Louis turns and grins at him. “That’s fun! The really old ones were a lot harder put together again.”
Then he turns back to the window. “Sorry guys,” he says to the room at large. “This’ll just be a second, but your internet is going to cut out so hopefully no one is on an interview call or anything.”
It’s 11:26 at night. Harry thinks that’s probably not an issue.
Louis cups his hands in front of his chest like he’s holding an invisible ball, and then breathes in, slow and deep. The lights above them begin to flicker, and between his palms an iridescent bubble of light begins to grow.
The lights in the coffeeshop flicker out for about two seconds and suddenly the only illuminated things is Louis himself— his warm hands, bright eyes, small round nose, hair flying every which way, staticked up.
Harry can’t help but stare. No matter how many times it happens.
Then the lights are back on and Louis is there tossing his little ball of light between his hands, grinning at Harry like he’s done something amazing. Harry scoffs. His smile doesn’t dim.
Instead he turns, pushes open the door of the shop, and throws the ball of light out.
It bursts into a shower of sparks, raining down on the skeletons who fall to the ground, nothing but piles of disconnected bones.
Coming back in, Louis salutes Harry and then looks over at the barista.
“I was using the espresso maker when you took the electricity,” Barista Zain says. “Your latte’s going to be fucked.”
Louis shrugs. “That’s on me,” he says. “My bad.”
He walks back over to where Harry is sitting and takes the armchair next to him, expectant smirk on his face not fading.
“You can’t have mine,” Harry says, cradling his drink, although he knows that’s not what Louis’ after.
Louis laughs. “My payment, please,” he says. “Unless you’re finally ready for the next step.”
“No!” yelps Harry. “Not ready!”
Louis’ smile softens. “Okay,” he says, soft in a way that hurts Harry’s heart a little. “Just the payment, then.”
Harry breathes out a sigh, and leans over toward him, closing his eyes and ghosting a kiss over Louis’ cheek.
It’s not a lot. It’s what he has to give right now.
Louis’ smile becomes blinding, though.
“That should do it for a month at least,” he says. “Call me when you need me!”
With that he stands, walks over to the counter and grabs the drink that Barista Zhain hands to him, and walks out into the rain, leaning down to pick up the bones.
Harry hides his face in his hands, cheeks and ears hot.
It sucks, to be cursed with extreme magical bad luck.
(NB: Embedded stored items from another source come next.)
(** The end of an instruction restores the coherence of the CSR file: MSTATUS
    legal, with MPP a supported mode, SXL/UXL pinned and SD the dirty summary;
    and [sstatus], [sie] and [sip] the views of MSTATUS, MIE and MIP. *)
Theorem csr_commit_coherent m :
  CONFIG_TARGET_SHARE = true \/ last_csr_wr m <> 0 \/ csr_dirty m = true \/ csr_coherent m ->
  csr_coherent (csr_commit m) /\ last_csr_wr (csr_commit m) = 0.
Proof.
  intros H. unfold csr_commit. cbv zeta.
  set (m0 := m <| last_csr_wr := 0 |> <| csr_dirty := false |>).
  destruct (if CONFIG_TARGET_SHARE then true else _) eqn:Eb.
  - fold (commit_block (last_csr_wr m) m0). split; [apply commit_block_coherent|].
    by apply (commit_block_frame (last_csr_wr m) m0).
  - split; [|done]. apply (csr_coherent_ext m); try done.
    destruct CONFIG_TARGET_SHARE; [done|]. rewrite orb_false_iff, negb_false_iff, Z.eqb_eq in Eb.
    destruct Eb, H as [?|[?|[?|?]]]; done || congruence.
Qed.

(** Legal contents are masked, apart from SD and the XL fields. *)
Lemma status_legal_masked m s i :
  status_legal m s -> 0 <= i -> i <> XLEN - 1 ->
  CONFIG_RV64 && ((32 <=? i) && (i <=? 35)) = false ->
  Z.testbit s i && Z.testbit (MSTATUS_WMASK m) i = Z.testbit s i.
Proof.
  intros H Hi H1 H2. destruct (Z.testbit s i) eqn:Es; [|done].
  destruct (sl_mask _ _ H i Hi Es) as [->|[?|[E64 ?]]]; [done|done|]. rewrite E64 in H2. lia.
Qed.

Lemma status_legal_xl m s i :
  status_legal m s -> CONFIG_RV64 && ((32 <=? i) && (i <=? 35)) = true ->
  Z.testbit s i = (i =? 33) || (i =? 35).
Proof.
  intros H Ex. destruct CONFIG_RV64 eqn:E64; [|done]. cbn [andb] in Ex. apply andb_true_iff in Ex.
  transitivity (Z.testbit 10 (i - 32)).
  - rewrite <-(sl_xl _ _ H E64), Z.land_spec, Z.shiftr_spec by lia.
    change 15 with (Z.ones 4). rewrite testbit_ones by lia. replace (i - 32 <? 4) with true by lia.
    rewrite andb_true_r. f_equal. lia.
  - change 10 with ((1 << 1) .| (1 << 3)). rewrite Z.lor_spec, !testbit_shl1 by lia. f_equal; lia.
Qed.

Lemma status_legal_mpp m s : status_legal m s -> Z.testbit s 12 && Z.testbit s 11 = Z.testbit s 12.
Proof.
  intros H. pose proof (sl_mpp _ _ H) as Hm. rewrite field2 in Hm by lia.
  change (11 + 1) with 12 in Hm. by destruct (Z.testbit s 11), (Z.testbit s 12).
Qed.

Lemma status_norm_fixed m s :
  status_legal m s -> status_norm (s .& MSTATUS_WMASK m) = s.
Proof.
  intros H. pose proof XLEN_pos as HX. set (t := s .& MSTATUS_WMASK m).
  assert (Ht : t .& MSTATUS_WMASK m = t) by apply land_idem.
  assert (Hp : 0 <= t) by (apply Z.land_nonneg; right; apply MSTATUS_WMASK_nonneg).
  assert (El : forall i, 0 <= i < 31 -> Z.testbit t i = Z.testbit s i).
  { intros i Hi. unfold t. rewrite Z.land_spec. apply status_legal_masked; [done|lia|lia|].
    replace (32 <=? i) with false by lia. apply andb_false_r. }
  assert (Ed : status_dirty t = status_dirty s) by (by rewrite !status_dirty_bits, !El by lia).
  apply Z.bits_inj'. intros i Hi. rewrite (testbit_status_norm m t i Ht Hp Hi).
  destruct (Z.eqb_spec i 12) as [->|].
  { rewrite !El by lia. by apply (status_legal_mpp m). }
  destruct (CONFIG_RV64 && _) eqn:Ex; [by rewrite (status_legal_xl m)|].
  destruct (Z.eqb_spec i (XLEN - 1)) as [->|]; [by rewrite Ed, (sl_sd _ _ H)|].
  unfold t. rewrite Z.land_spec. by apply status_legal_masked.
Qed.

Lemma CSR_low m c : CSR m (c .& 0xfff) = CSR m c.
Proof. unfold CSR. by rewrite land_idem. Qed.

(** The commit block reproduces a CSR that is coherent already, MSTATUS and SSTATUS
    apart, which a write of [sstatus] changes. *)
Lemma commit_block_same last m m0 :
  csr_coherent m -> commit_frame [CSR_SSTATUS] m m0 ->
  last <> CSR_SIE -> last <> CSR_SIP -> timer_write last = false ->
  forall c, (c .& 0xfff) ∉ [CSR_MSTATUS; CSR_SSTATUS] -> CSR (commit_block last m0) c = CSR m c.
Proof.
  intros H F0 H1 H2 H3. destruct (commit_block_values last m0) as (_ & Ve & Vi & Va & Vm & Vp).
  destruct (commit_frame_masks _ _ _ F0) as (_ & R0 & I0 & V0 & h0).
  destruct (commit_frame_masks _ _ _ (commit_block_frame last m0)) as (_ & R & I & _ & _).
  pose proof (commit_block_coherent last m0) as H'. pose proof (commit_block_frame last m0) as F.
  set (m' := commit_block last m0) in *. clearbody m'.
  rewrite h0, (cf_csr _ _ _ F0), (co_medeleg _ H) in Ve by notin.
  rewrite I0, (cf_ext _ _ _ F0), (cf_csr _ _ _ F0), (co_mideleg _ H) in Vi by notin.
  rewrite V0, <-(co_misa _ H) in Va. specialize (Vm H1).
  destruct (Vp H2 H3) as (Vp' & Vt & Vh & Vs). clear Vp. rename Vp' into Vp.
  rewrite (cf_csr _ _ _ F0) in Vm, Vp, Vt, Vh by notin.
  rewrite (proj1 (proj2 (cf_lines _ _ _ F0))) in Vs by notin.
  assert (Em : riscv_mip_value m' = riscv_mip_value m).
  { pose proof (commit_frame_app _ _ _ _ _ F0 F) as G.
    apply riscv_mip_value_ext; [|apply G|apply G|exact Vs]. intros c Hc.
    unfold mip_inputs in Hc. rewrite !elem_of_cons, elem_of_nil in Hc.
    repeat (destruct Hc as [->|Hc]; [done || (apply (cf_csr _ _ _ G); notin)|]). done. }
  intros c Hn. rewrite <-(CSR_low m c), <-(CSR_low m' c). revert Hn. set (r := c .& 0xfff). intros Hn.
  destruct (decide (r ∈ [CSR_MISA; CSR_MEDELEG; CSR_MIDELEG; CSR_MIE; CSR_MIP; CSR_SIE; CSR_SIP; CSR_TIME;
                     CSR_TIMEH])) as [Hr|Hr].
  - rewrite !elem_of_cons, elem_of_nil in Hr.
    destruct Hr as [->|[->|[->|[->|[->|[->|[->|[->|[->|[]]]]]]]]]]; try done.
    + by rewrite (co_sie _ H'), (co_sie _ H), I, I0, Vm, Vi.
    + by rewrite (co_sip _ H'), (co_sip _ H), I, I0, Em, Vi.
  - rewrite !not_in_cons in Hn. rewrite !not_in_cons in Hr. rewrite (cf_csr _ _ _ F), (cf_csr _ _ _ F0); [done|..];
      unfold r in *; rewrite land_idem, !not_in_cons; tauto.
Qed.

(** The fast path is exact: on a coherent CSR file, running the commit block
    would change no CSR. *)
Theorem csr_commit_fast_path m :
  csr_coherent m ->
  forall c, CSR (commit_views_out (commit_status (commit_timer 0 (commit_views_in 0 (commit_warl m))))) c = CSR m c.
Proof.
  intros H. fold (commit_block 0 m). destruct (commit_block_values 0 m) as (Vs & _).
  destruct (commit_frame_masks _ _ _ (commit_block_frame 0 m)) as (_ & R & _).
  assert (Es : CSR (commit_block 0 m) CSR_MSTATUS = CSR m CSR_MSTATUS)
    by (rewrite Vs; apply status_norm_fixed, H).
  intros c. destruct (decide ((c .& 0xfff) ∈ [CSR_MSTATUS; CSR_SSTATUS])) as [Hr|Hr].
  - rewrite <-(CSR_low m c), <-(CSR_low _ c). rewrite !elem_of_cons, elem_of_nil in Hr.
    destruct Hr as [->|[->|[]]]; [done|].
    by rewrite (co_sstatus _ (commit_block_coherent 0 m)), (co_sstatus _ H), R, Es.
  - by apply commit_block_same; [|apply commit_frame_refl|..].
Qed.

(** ** Supervisor writes *)

Lemma csrw_warl_sstatus m v : csrw_warl m CSR_SSTATUS v = v.
Proof.
  unfold csrw_warl, csrw_warl_h. change (CSR_SSTATUS .& 0xfff) with CSR_SSTATUS. cbv zeta.
  change (CSR_SSTATUS =? CSR_MCOUNTINHIBIT) with false.
  change (CSR_SSTATUS =? CSR_MBERR_STATUS) with false.
  rewrite !andb_false_r. by destruct CONFIG_RV64.
Qed.

Lemma csrw_store_sstatus m v : csrw_store CSR_SSTATUS v m = setCSR CSR_SSTATUS v m.
Proof.
  unfold csrw_store.
  assert (E : is_stateen_csr m CSR_SSTATUS = false) by (unfold is_stateen_csr; by destruct CONFIG_RV64).
  assert (F : is_hpm_zero_csr m CSR_SSTATUS = false)
    by (unfold is_hpm_zero_csr; destruct CONFIG_RV64; [done|]; by rewrite andb_false_r).
  by rewrite E, F.
Qed.

Lemma CSRW_sstatus m v :
  virt m = false ->
  CSRW CSR_SSTATUS v m =
    machine_soft_tlb_flush (setCSR CSR_SSTATUS v m <| last_csr_wr := CSR_SSTATUS |>).
Proof.
  intros Hv. unfold CSRW, guest_csr_alias. rewrite Hv, andb_false_r.
  change (CSR_SSTATUS .& 0xfff) with CSR_SSTATUS. cbv zeta.
  by rewrite csrw_warl_sstatus, csrw_store_sstatus.
Qed.

(** The bits of MSTATUS a supervisor can write. *)
Definition sstatus_writable (m : machine) : Z := SSTATUS_RMASK m .& MSTATUS_WMASK m.

Lemma status_masks_mpp m :
  Z.testbit (SSTATUS_RMASK m) 12 = false /\ Z.testbit (SSTATUS_RMASK m) 11 = false /\
  Z.testbit (MSTATUS_WMASK m) 12 = true /\ Z.testbit (MSTATUS_WMASK m) 11 = true.
Proof.
  unfold SSTATUS_RMASK, MSTATUS_WMASK, h_enabled.
  by destruct CONFIG_RV64, (riscv_v128_preview_enabled _), (riscv_h_gstage_preview_enabled _).
Qed.

Lemma status_masks_xl m i :
  CONFIG_RV64 && ((32 <=? i) && (i <=? 35)) = true -> Z.testbit (MSTATUS_WMASK m) i = false.
Proof.
  intros H. unfold MSTATUS_WMASK, h_enabled. destruct CONFIG_RV64; [|done].
  assert (Hi : i = 32 \/ i = 33 \/ i = 34 \/ i = 35) by lia.
  by destruct Hi as [->|[->|[->| ->]]], (riscv_v128_preview_enabled _),
    (riscv_h_gstage_preview_enabled _).
Qed.

(** A write of [sstatus] changes the supervisor's fields of MSTATUS to the
    written value and no other: MIE, MPIE, MPP, MPRV, TVM, TW, TSR and the rest of
    the machine-level state are out of its reach, SD is recomputed, and no CSR
    but the two views changes. *)
Theorem sstatus_write_confined m v :
  csr_coherent m -> virt m = false ->
  let m' := csr_commit (CSRW CSR_SSTATUS v m) in
  (forall i, 0 <= i -> i <> XLEN - 1 ->
    Z.testbit (CSR m' CSR_MSTATUS) i =
      if Z.testbit (sstatus_writable m) i then Z.testbit v i else Z.testbit (CSR m CSR_MSTATUS) i) /\
  CSR m' CSR_SSTATUS = CSR m' CSR_MSTATUS .& SSTATUS_RMASK m /\
  (forall c, (c .& 0xfff) ∉ [CSR_MSTATUS; CSR_SSTATUS] -> CSR m' c = CSR m c).
Proof.
  intros H Hv. rewrite CSRW_sstatus by done. cbv zeta. unfold csr_commit. cbv zeta.
  set (m1 := machine_soft_tlb_flush _).
  assert (E1 : last_csr_wr m1 = CSR_SSTATUS) by done. rewrite E1.
  replace (if CONFIG_TARGET_SHARE then true else negb (CSR_SSTATUS =? 0) || csr_dirty m1) with true
    by (by destruct CONFIG_TARGET_SHARE).
  fold (commit_block CSR_SSTATUS (m1 <| last_csr_wr := 0 |> <| csr_dirty := false |>)).
  set (m0 := m1 <| last_csr_wr := 0 |> <| csr_dirty := false |>).
  assert (Ev : CSR m0 CSR_SSTATUS = v) by (unfold m0, m1; by mach).
  set (mz := m <| last_csr_wr := 0 |>).
  assert (Hz : csr_coherent mz) by by apply (csr_coherent_ext m).
  assert (F : commit_frame [CSR_SSTATUS] mz m0).
  { unfold mz, m0, m1. split; [|by mach|by split_and!; mach].
    intros c. rewrite not_in_cons. intros [Hc _]. by mach. }
  clearbody m0. clear m1 E1.
  destruct (commit_frame_masks _ _ _ F) as (W & R & _).
  destruct (commit_block_values CSR_SSTATUS m0) as (Vs & _).
  pose proof (commit_mstatus_masked CSR_SSTATUS m0) as [Ht Hp].
  pose proof (commit_block_coherent CSR_SSTATUS m0) as H'.
  destruct (commit_frame_masks _ _ _ (commit_block_frame CSR_SSTATUS m0)) as (_ & R' & _).
  split_and!.
  - intros i Hi Hn. rewrite Vs, (testbit_status_norm m0) by done.
    rewrite (proj2 (Z.eqb_neq i (XLEN - 1)) Hn).
    assert (Et : forall j, 0 <= j -> Z.testbit (commit_mstatus CSR_SSTATUS m0) j =
      Z.testbit (MSTATUS_WMASK m) j && (if Z.testbit (SSTATUS_RMASK m) j then Z.testbit v j
                                        else Z.testbit (CSR m CSR_MSTATUS) j)).
    { intros j Hj. unfold commit_mstatus. change (CSR_SSTATUS =? CSR_SSTATUS) with true. cbv iota zeta.
      rewrite W, R, Ev, (cf_csr _ _ _ F) by notin. change (CSR mz CSR_MSTATUS) with (CSR m CSR_MSTATUS).
      change (MSTATUS_WMASK mz) with (MSTATUS_WMASK m). change (SSTATUS_RMASK mz) with (SSTATUS_RMASK m).
      rewrite Z.land_spec, Z.lor_spec, !Z.land_spec, testbit_wnot by done.
      destruct (Z.testbit (MSTATUS_WMASK m) j) eqn:EW; [|by rewrite andb_false_r].
      destruct (Z.ltb_spec j XLEN) as [|G]; [by repeat bits_case|].
      rewrite MSTATUS_WMASK_bits in EW by lia. done. }
    pose proof (co_status _ H) as Hs. unfold sstatus_writable. rewrite Z.land_spec.
    destruct (Z.eqb_spec i 12) as [->|].
    { destruct (status_masks_mpp m) as (A & B & D & G). rewrite !Et, A, B, D, G by lia. cbn [andb].
      by apply (status_legal_mpp m). }
    destruct (CONFIG_RV64 && _) eqn:Ex.
    { rewrite (status_masks_xl m i Ex), andb_false_r. symmetry. by apply (status_legal_xl m). }
    rewrite Et by done. pose proof (status_legal_masked m _ i Hs Hi Hn Ex) as Em.
    revert Em. repeat bits_case; cbn; congruence.
  - by rewrite (co_sstatus _ H'), R', R.
  - intros c Hc. change (CSR m c) with (CSR mz c). by apply commit_block_same.
Qed.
It sucks more, somehow, to know that the way to break the curse is share true love’s kiss with the love of his life.
He watches Louis gather the bones into the satchel that he’s brought with him, apparently undeterred by the rain as it grows heavier.
It sucks the most that Harry knows Louis will be the love of his life, but he’s not— he’s just not quite there yet.
So the kisses don’t work quite right.
Yet.
And the fact that Louis is so unerringly patient and kind and ridiculous and cute makes it harder. Because Harry is sure that, in time, the feelings will be there.
But until then.
Kisses to ward off the bad luck is what he has.
And Louis, for some reason, keeps coming back anyway.
Harry sighs into his drink. Never fall in future love with a witch. It’s too much stress.
Barista Zayn starts up the espresso machine again.